[](/sites/default/files/uploads/2012/07/The-Dark-Knight-Rises-Batman-Bane-Standoff1.gif)Last week, in the aftermath of the Aurora, Colorado shooting by James Holmes at the midnight showing of the magnificent film, The Dark Knight Rises, the press called for a closer eye on film violence. Peter Bogdanovich, one of the most overrated filmmakers in modern history, wrote a piece decrying movie violence: “[What happened last weekend was] modern horror. At first, some of the people [at The Dark Knight Rises] thought it was part of the movie. That’s very telling. Violence on the screen has increased tenfold. It’s almost pornographic. In fact, it is pornographic. Video games are violent, too. It’s all out of control. I can see where it would drive somebody crazy.” Bogdanovich made sure to tap the right wing as the source of gun violence in the United States, too: “Politicians are afraid to touch [gun control] because of the right wing. And nothing ever changes. We’re living in the Wild West.”
First off, it’s worthwhile noting that Hollywood, which calls the violence it itself produces “pornographic,” has no problem with actual pornography which it also produces. Secondly, Hollywood isn’t interested in horror movies, which truly are awash in blood and guts. They generally target action movies, which have good guys and bad guys and suggest that bad guys must be dealt with violently from time to time. It’s one thing to let crazies butcher scantily-clad girls on film; it’s another to show Dirty Harry blowing away criminals. The New York Times wrote about Dirty Harry, “It has no pretensions to art; it is a simply told story of the Nietzschean superman and his sadomasochistic pleasures.” The same paper wrote of Saw, “the movie’s picture of two bewildered captives, each shackled by an ankle to a rusty pipe on opposite sides of a filthy subterranean bathroom, bears an uncomfortable resemblance to the infamous Iraqi prison photos. The movie does a better-than-average job of conveying the panic and helplessness of men terrorized by a sadist in a degrading environment.”

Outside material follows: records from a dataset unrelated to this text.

(* ===== verification/ChainSpec.v ===== *)
(** The theorems about the share chain, with concrete instances of their
    hypotheses. *)
From S2P Require Import Prelude CryptoHash PowTarget Share SidechainParams Difficulty ShareChain.
From S2P Require Import ChainWork ChainInv ChainPromote ChainAdmit ChainReplay ChainPrune.
From S2P Require Import ChainHistory Demo.

Section Spec.
Context `{!ProgPow}.

(** C1: the invariant of the share chain holds in every state that a history of
    operations reaches, the states left behind by exceptions included.  The
    invariant: every connected share is stored under its own hash, is
    structurally valid, links to a connected parent with height, timestamp and
    cumulative work that fit; a validated share has a consistent PoW verdict,
    the retarget difficulty and a validated parent; the best tip beats every
    other connected share; no orphan waits for a connected parent, and the
    by-parent index lists exactly the waiting orphans. *)
Theorem reachable_chain_inv : ∀ c, reachable c → chain_inv c.
Proof. intros c Hc. by apply reachable_good. Qed.

(** Cumulative work is accumulated work.  In every reachable chain each
    connected share has a unique path of parents to a root share; its height is
    the number of ancestors, its cumulative work the sum of the difficulties on
    the path, and when it is marked validated so is the whole path. *)
Theorem cumulative_work_is_path_work : ∀ c id e,
  reachable c → connected c !! id = Some e →
  ∃ ancestors, ancestry (connected c) id (e :: ancestors) ∧
    (∀ l, ancestry (connected c) id l → l = e :: ancestors) ∧
    share_height (cs_share e) = Z.of_nat (length ancestors) ∧
    arr_Z (cumulative_work e) =
      sum_by (λ x, arr_Z (share_difficulty (cs_share x))) (e :: ancestors) ∧
    (validated_ancestry e = true →
     Forall (λ x, validated_ancestry x = true) (e :: ancestors)).
Proof.
  intros c id e Hc He. apply reachable_good in Hc as [Hinv _].
  destruct (ancestry_total c id e Hinv He) as (l & Hl & Hh & Hw).
  exists l. split; [done|]. split; [intros k Hk; by eapply ancestry_unique|].
  split; [done|]. split; [done|]. by eapply ancestry_validated.
Qed.

(** C4: the fork choice converges.  Two chains that hold the same connected
    shares agree on the best tip, whatever the order in which the shares
    arrived, were orphaned, revalidated, restored or pruned; and that tip has
    the most cumulative work. *)
Theorem best_tip_convergence : ∀ c1 c2,
  reachable c1 → reachable c2 →
  cs_share <$> connected c1 = cs_share <$> connected c2 →
  best_tip_id c1 = best_tip_id c2 ∧
  ∀ tip, best_tip c1 = Some tip → ∀ id e, connected c1 !! id = Some e →
    arr_Z (cumulative_work e) ≤ arr_Z (cumulative_work tip).
Proof.
  intros c1 c2 H1 H2 E. apply reachable_good in H1 as [H1 _], H2 as [H2 _].
  split; [by apply best_tip_same|]. unfold best_tip, find. intros tip Htip id e He.
  pose proof (pi_best _ _ _ H1) as Hb. unfold best_ok in Hb.
  destruct (best_tip_id c1) as [b|]; [|done]. simpl in Htip.
  destruct Hb as (t & Ht & Hmax). rewrite Htip in Ht. injection Ht as ->.
  destruct (decide (id = b)) as [->|Hne]; [by rewrite He in Htip; injection Htip as ->|].
  pose proof (Hmax id e He Hne) as Hbt. apply better_tip_spec in Hbt.
  unfold tip_work in Hbt. lia.
Qed.


(** Admission of a prevalidated share is total.  On a chain with timestamps
    before 2106 a canonical share is always answered, the promotion of its
    orphaned descendants included; a share without canonical encoding throws
    and leaves the chain as it was. *)
Theorem add_share_total : ∀ c share pow enforce,
  reachable c → share_wf share → time_ok share → pow_ok pow →
  (enforce = true → enforces_sidechain_difficulty c = true) →
  match add_prevalidated_share share pow enforce c with
  | (Ok r, c') => share_canonical share = true ∧ chain_inv c' ∧
                  (disposition r = Connected → contains c' (result_id r) = true) ∧
                  (disposition r = Orphan → is_orphan c' (result_id r) = true)
  | (Throw _, c') => share_canonical share = false ∧ c' = c
  end.
Proof.
  intros c share pow enforce Hc Hwf Ht Hpow Henf. apply reachable_good in Hc as [Hinv Htimes].
  pose proof (add_prevalidated_outcome c share pow enforce Hinv Hwf Hpow Henf) as Ho.
  destruct (add_prevalidated_share share pow enforce c) as [[r|x] c'].
  2: { inversion Ho; subst; [done|tauto]. }
  assert (share_canonical share = true) as Hcan.
  { pose proof (share_id_canonical share) as Hid. destruct (share_canonical share); [done|].
    destruct Hid as [x Hx]. inversion Ho; subst; try congruence.
    match goal with H : connectable _ _ _ _ _ |- _ => pose proof (cn_share_id _ _ _ _ _ H) end.
    congruence. }
  split; [done|]. split; [by eapply add_outcome_inv|].
  unfold contains, is_orphan. inversion Ho; subst; split; try done; intros _;
    apply bool_decide_eq_true; cbn.
  - by rewrite lookup_insert_eq.
  - match goal with H : promotes _ _ |- _ => pose proof (pr_connected _ _ H) as Hsub end.
    eexists. eapply lookup_weaken; [|exact Hsub]. cbn. by rewrite lookup_insert_eq.
Qed.

(** An exception out of [submit_share] (an unencodable share, a ProgPoWZ
    failure) leaves the chain untouched. *)
Theorem submit_share_throw_atomic : ∀ c share ctx now mode x c',
  reachable c → share_wf share → time_ok share → is_u64 now →
  submit_share share ctx now mode c = (Throw x, c') → c' = c.
Proof.
  intros c share ctx now mode x c' Hc Hwf Ht Hnow Hout.
  apply reachable_good in Hc as [Hinv Htimes].
  destruct (submit_outcome _ _ _ _ _ _ Hinv Hwf Hnow Hout)
    as [[Ec _]|(v & _ & _ & Ho)]; [done|].
  inversion Ho; subst; [done|tauto].
Qed.

(** Revalidation never changes what the chain contains.  The result differs
    from the chain before in validation verdicts at most, and these only go
    from unvalidated to validated; [Validated] is reported exactly when the
    share was marked, which takes a proven PoW and a validated parent. *)
Theorem revalidate_share_sound : ∀ c id ctx now mode r c',
  reachable c → is_u64 now →
  revalidate_connected_share id ctx now mode c = (Ok r, c') →
  marks c c' ∧ chain_inv c' ∧
  match reval_status r with
  | Validated => ∃ e v, connected c !! id = Some e ∧ validated_ancestry e = false ∧
      proven (cs_share e) ctx now mode v ∧ markable c e ∧ c' = mark id e v c
  | _ => c' = c
  end.
Proof.
  intros c id ctx now mode r c' Hc Hnow Hout. apply reachable_good in Hc as [Hinv _].
  destruct (revalidate_inv _ _ _ _ _ _ _ Hinv Hnow Hout) as [Hinv' Hm].
  split; [done|]. split; [done|].
  destruct (revalidate_outcome _ _ _ _ _ _ Hinv Hnow Hout)
    as [[Ec Hs]|(e & v & He & Hv & Hmk & Hp & _ & E)].
  - simpl in *. subst c'. by destruct (reval_status r).
  - injection E as -> ->. simpl. exists e, v. done.
Qed.

(** The replay-validation snapshot is complete and parent-first.  It never
    throws on a configured chain; it lists exactly the validated shares with
    their verdicts, each once, and every share after its parent. *)
Theorem replay_snapshot_complete : ∀ c,
  reachable c → enforces_sidechain_difficulty c = true →
  ∃ records, replay_validation_snapshot c = Ok records ∧
    NoDup (rec_share_id <$> records) ∧
    (∀ id v, mkRecord id v ∈ records ↔
       ∃ e, connected c !! id = Some e ∧ validated_ancestry e = true ∧
            pow_validation e = Some v) ∧
    (∀ pre r post e, records = pre ++ r :: post →
       connected c !! rec_share_id r = Some e → is_root (cs_share e) = false →
       parent_id (cs_share e) ∈ rec_share_id <$> pre).
Proof.
  intros c Hc Henf. apply reachable_good in Hc as [Hinv _].
  exists (omap entry_record (snapshot_entries c)). split; [by apply snapshot_ok|].
  split.
  { rewrite entry_record_ids; [by apply snapshot_entries_nodup|].
    intros e. by apply snapshot_validated. }
  split; [intros id v; rewrite elem_of_snapshot by done; unfold validated_entry; naive_solver|].
  intros pre r post e Hsplit He Hr. by eapply snapshot_parent_first.
Qed.

(** Restoring a snapshot is all or nothing.  Whatever the records say, a
    restoration that throws changes nothing, and one that returns keeps the
    invariant and only turns unvalidated shares into validated ones. *)
Theorem restore_atomic : ∀ c records,
  reachable c →
  match restore_replay_validation records c with
  | (Ok _, c') => chain_inv c' ∧ marks c c'
  | (Throw _, c') => c' = c
  end.
Proof.
  intros c records Hc. apply reachable_good in Hc as [Hinv _].
  pose proof (restore_sound c records _ Hinv eq_refl) as Hr.
  by destruct (restore_replay_validation records c) as [[n|x] c'].
Qed.

(** A snapshot survives a restart.  Let [c0] be a chain with the same shares
    as [c], of which [c] has marked some as validated.  Restoring the snapshot
    taken from [c] into [c0], its records in any order, succeeds and gives
    exactly [c]. *)
Theorem restore_snapshot_roundtrip : ∀ c0 c records recs,
  reachable c0 → reachable c → marks c0 c →
  (∀ id, is_Some (connected c !! id) → is_zero_share_id id = false) →
  replay_validation_snapshot c = Ok records → recs ≡ₚ records →
  ∃ restored, restore_replay_validation recs c0 = (Ok restored, c).
Proof.
  intros c0 c records recs H0 Hc Hm Hnz Hs Hperm.
  apply reachable_good in H0 as [H0 _], Hc as [Hinv _].
  assert (enforces_sidechain_difficulty c = true) as Henf.
  { unfold replay_validation_snapshot in Hs. res_inv. by bool_prop. }
  rewrite snapshot_ok in Hs by done. injection Hs as <-. by apply restore_snapshot.
Qed.

(** Pruning removes exactly the subtree.  It always returns the sorted list
    of the share and all its descendants (nothing for an unknown share), these
    are gone from the chain, every other share keeps its entry, the orphans are
    untouched and the best tip is again the best of what is left. *)
Theorem prune_removes_subtree : ∀ c root,
  reachable c →
  ∃ removed c', prune_connected_subtree_ids root c = (Ok removed, c') ∧
    NoDup removed ∧
    (∀ i, i ∈ removed ↔ is_Some (connected c !! root) ∧ descendant (connected c) root i) ∧
    (∀ i, connected c' !! i = if decide (i ∈ removed) then None else connected c !! i) ∧
    orphans c' = orphans c ∧ best_ok (connected c') (best_tip_id c') ∧ chain_inv c'.
Proof.
  intros c root Hc. apply reachable_good in Hc as [Hinv _]. by apply prune_exact.
Qed.

(** [is_on_best_chain] decides membership in the path from the best tip to
    its root, and [is_stale] is membership in the chain off that path; the walk
    ends within as many steps as there are connected shares. *)
Theorem is_on_best_chain_spec : ∀ c id tip l,
  reachable c → best_tip c = Some tip → ancestry (connected c) (cs_id tip) l →
  (is_on_best_chain c id = true ↔ id ∈ cs_id <$> l) ∧
  (is_stale c id = true ↔ is_Some (connected c !! id) ∧ id ∉ cs_id <$> l).
Proof.
  intros c id tip l Hc Htip Hanc. apply reachable_good in Hc as [Hinv _].
  assert (is_on_best_chain c id = true ↔ id ∈ cs_id <$> l) as Hon.
  { unfold is_on_best_chain. rewrite Htip. by apply best_chain_walk. }
  split; [done|]. unfold is_stale, contains.
  rewrite andb_true_iff, bool_decide_eq_true, negb_true_iff, <-not_true_iff_false, Hon. done.
Qed.

End Spec.

(** ** Instances on a concrete pool *)

Lemma reachable_chain_inv_witness : chain_inv demo_c3.
Proof. exact (@reachable_chain_inv demo_pow demo_c3 demo_c3_reachable). Defined.

Lemma cumulative_work_witness :
  ∃ ancestors, ancestry (connected demo_c3) demo_tip_id (demo_tip_entry :: ancestors) ∧
    length ancestors = 2%nat.
Proof.
  destruct (@cumulative_work_is_path_work demo_pow demo_c3 demo_tip_id demo_tip_entry
    demo_c3_reachable demo_c3_tip) as (l & Hl & _ & Hh & _).
  exists l. split; [exact Hl|]. simpl in Hh. lia.
Defined.

Lemma best_tip_convergence_witness : best_tip_id demo_c3 = best_tip_id demo_d3.
Proof.
  exact (proj1 (@best_tip_convergence demo_pow demo_c3 demo_d3 demo_c3_reachable
    demo_d3_reachable demo_same_shares)).
Defined.


Lemma add_share_total_witness :
  chain_inv (add_prevalidated_share demo_child None false demo_c1).2.
Proof.
  pose proof (@add_share_total demo_pow demo_c1 demo_child None false demo_c1_reachable
    (proj1 demo_child_wf) (proj2 demo_child_wf) I ltac:(discriminate)) as H.
  rewrite (fst_eq _ _ demo_add_child) in H. apply H.
Defined.

Lemma submit_share_throw_witness :
  (@submit_share demo_pow demo_high demo_high_ctx demo_now Light demo_c1).2 = demo_c1.
Proof.
  refine (@submit_share_throw_atomic demo_pow demo_c1 demo_high demo_high_ctx demo_now Light
    demo_high_error _ demo_c1_reachable _ _ demo_now_u64 (fst_eq _ _ demo_submit_high)).
  - by split.
  - vm_compute. discriminate.
Defined.

Lemma revalidate_share_witness :
  marks demo_u3
    (@revalidate_connected_share demo_pow demo_root_id demo_ctx demo_now Light demo_u3).2.
Proof.
  exact (proj1 (@revalidate_share_sound demo_pow demo_u3 demo_root_id demo_ctx demo_now Light
    _ _ demo_u3_reachable demo_now_u64 (fst_eq _ _ demo_reval_root))).
Defined.

Lemma replay_snapshot_witness :
  ∃ records, replay_validation_snapshot demo_c3 = Ok records ∧ NoDup (rec_share_id <$> records).
Proof.
  destruct (@replay_snapshot_complete demo_pow demo_c3 demo_c3_reachable demo_c3_enforces)
    as (records & Hr & Hnd & _).
  exists records. split; [exact Hr|exact Hnd].
Defined.

Lemma restore_atomic_witness :
  match restore_replay_validation demo_bad_records demo_u3 with
  | (Ok _, c') => chain_inv c' ∧ marks demo_u3 c'
  | (Throw _, c') => c' = demo_u3
  end.
Proof. exact (@restore_atomic demo_pow demo_u3 demo_bad_records demo_u3_reachable). Defined.

Lemma restore_roundtrip_witness :
  ∃ restored,
    restore_replay_validation (reverse (omap entry_record (snapshot_entries demo_v3))) demo_u3
    = (Ok restored, demo_v3).
Proof.
  exact (@restore_snapshot_roundtrip demo_pow demo_u3 demo_v3 _ _ demo_u3_reachable
    (proj1 demo_v3_ok) (proj2 demo_v3_ok) demo_ids_nonzero demo_snapshot_ok
    (reverse_Permutation _)).
Defined.

Lemma prune_witness :
  ∃ removed c', prune_connected_subtree_ids demo_child_id demo_c3 = (Ok removed, c') ∧ chain_inv c'.
Proof.
  destruct (@prune_removes_subtree demo_pow demo_c3 demo_child_id demo_c3_reachable)
    as (removed & c' & E & _ & _ & _ & _ & _ & Hinv).
  exists removed, c'. split; [exact E|exact Hinv].
Defined.

Lemma is_on_best_chain_witness : is_on_best_chain demo_c3 (cs_id demo_tip_entry) = true.
Proof.
  destruct demo_tip_path as [l Hl].
  destruct (@is_on_best_chain_spec demo_pow demo_c3 (cs_id demo_tip_entry) demo_tip_entry
    (demo_tip_entry :: l) demo_c3_reachable demo_c3_best Hl) as [[_ Hon] _].
  apply Hon. left.
Defined.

In other words, random violence is violence with a point; violence in the name of morality is simply evil.
The media has been all-too-eager to pile on to The Dark Knight Rises, largely because it’s a right-wing film. Had James Holmes dressed up as a character from Avatar and gone on a murder spree, would there have been a comparable condemnation of the violence of liberal director James Cameron’s Avatar? Certainly Bogdanovich wouldn’t.
There are those on the right, always eager to punch Hollywood in the nose, who suggest that showing violence onscreen somehow incentivizes people to engage in violent behavior – although studies are dubious on that score. Those on the left, meanwhile, are interested mainly in targeting movie violence so as to avoid scrutiny on film behavior that actually does cause behavior: sexuality. Hollywood has no problem decrying its own reliance on blood and gore. But when it comes to salacious material, Hollywood proclaims that it’s acting under the First Amendment. Hollywood’s fine with a culture of sex. They are concerned about a culture that sometimes advocates justified violence.
So what should be done about movie violence? Not much. Acts of real violence, for instance– snuff films– should not be made, let alone seen. There is a difference between extreme violence and normal film violence. But millions of people see a film, and should filmmakers be held to account for one crazed individual whose pathological trigger is pulled by this film? Should filmmakers worry about the fantasies of the craziest members of society before writing a script?
In short, Batman isn’t responsible for Colorado. One demented individual is.
Every time some isolated act of violence occurs, the media and the left look for a societal problem to blame. When JFK was shot, James Reston of The New York Times blamed the rhetoric of America’s conservatives, even though Lee Harvey Oswald was a communist (a “silly little communist,” in the words of Jackie O.). When Jared Loughner shot Gabby Giffords, Paul Krugman of The New York Times stepped into the echo chamber and blamed the tenor of America’s political debate for the attack. All of it is nonsense.
When Hollywood leaps to condemn itself, we should be deeply suspicious. And the case of James Holmes is no exception to that rule.